Although Edison didn’t get a hit from the first three players in its lineup, its number four, five and six hitters more than compensated. Chip Damato, Jeff Kent and Mark Miller each singled twice. Deep in the order, No. 8 hitter Greg Martin had two singles, one the two-RBI hit that broke the Oilers in the fifth inning.

Edison took a 2-0 advantage in the second after Damato and Kent got their first hits off Oiler starter Ed Lidyoff (1-2). Both players moved into scoring position when Huntington Beach left fielder Coley McClendon misplayed Kent’s base hit. Miller’s grounder allowed Damato to score, and Ron Chock laid down a squeeze bunt to score Kent.

Two of the Oiler errors aided the Chargers in the fifth inning. With two out, Damato got a base hit that took a strange bounce out of the infield and into shallow right field. Kent singled to right, and Oiler third baseman Jim Dedrick committed an error in fielding the throw to third. As a result, Damato scored and Kent took second base.

Miller followed with a bloop hit over first base, and Ron Chock was intentionally walked, loading the bases. Oiler catcher Darrin Tomasick tried to pick off Chock at first base, but threw the ball into right field, instead. Kent scored, and Edison led, 4-0.

To complete the scoring, Martin hit a single that careened off the mound and into right field, and Miller and Chock came home for the eventual winning margin.

Advertisement

In other Sunset League action:

Marina 5, Ocean View 4--Viking right fielder Tom McNamara scored on Mike Huyler’s sacrifice fly to left field in the bottom of the eighth inning to give Marina (2-1) the win at home.

The winning run came after McNamara had walked to lead off the inning.

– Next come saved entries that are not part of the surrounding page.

(** * The employee-record cleaning pipeline: validators, row cleaner,
      aggregate analyzer and quality grading

    A shallow embedding of [src/cleaner.py], [src/analyzer.py],
    [src/loader.py], [src/emailer.py] and of the environment check, the
    schema drift handling, the grading step and the retry loop of
    [src/main.py], followed by the properties of the specification that
    concern them and by further properties read off the code.

    Conventions of the embedding.
    - A Python [str] is a [string] whose characters are code points below
      256; [strip], [lower] and the regular-expression classes follow
      Python's behaviour on that range.
    - A Python [float] is an exact rational ([Q]); [nan] is a value of its
      own ([PNaN]) and infinities are not represented. Rounding is thus
      left out of [Grader]; [Binary64] evaluates the same two expressions
      in IEEE 754 double precision, which is what the interpreter does,
      and the runs at the end show where the two differ.
    - A pandas [DataFrame] is a list of named columns over a shared index,
      as pandas stores it; boolean masks are lists of [bool] aligned with
      the index by position.
    - A raised exception is the [Raise] case of [result]; [try]/[except]
      blocks are written out with [match]. *)

From Stdlib Require Import List String Ascii Bool Arith NArith ZArith QArith Lia.
From Stdlib Require Import Floats.SpecFloat.
From Stdlib Require Import Sorting.Sorted.
Import ListNotations.
Close Scope Q_scope.
Open Scope string_scope.

(* ===================================================================== *)
(** * Python runtime: strings *)
(* ===================================================================== *)

Module Py.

After Viking second baseman Pete Laszlo singled, catcher Matt Hattabaugh sacrificed the runners to second and third base, setting up Huyler’s game-winning hit.

The Vikings broke a 2-2 tie in the fifth when Steve Blokdyk singled in two runs. But the Seahawks tied the score again in the sixth when Phillip Chess hit a two-run home run. Pitcher Rob Hanson got the win for the Vikings. Tom Smythe was the losing pitcher.

In Angelus League action:

Servite 15, Pius 4--Warrior pitchers walked 15 Friars as Servite improved its league record to 3-0. In the second inning, the Friars scored five runs on only one hit--an RBI single by Corey Wentz. The other four came on six walks and a two-base error. Pitcher Eric Buechele, who was 2 for 4 with four RBIs and a homer, got the win.

In the Loara tournament:

La Quinta 9, Esperanza 8--The Aztecs captured the third-place game when Jerry Bryant was forced home with the winning run in the eighth inning on a bases-loaded walk.

Esperanza had a seven-run first inning, highlighted by designated hitter Eric Cox’s three-run homer. Esperanza had eight hits in the first inning before La Quinta pitcher James Marquez came in to retire the Aztecs.

Advertisement

In three innings of work, Marquez allowed just three hits and one run. Meanwhile, La Quinta was chipping away at the Esperanza lead, scoring four in the second, two in the fifth, one in the sixth and one in the seventh to tie the game.

In the Redondo-Palos Verdes tournament:

Loara 11, Palos Verdes 4--The Saxons (7-3) scored six runs in the fifth inning to win this game in the losers’ bracket.

The inning was highlighted by Joe Ferrentio stealing second, third and home.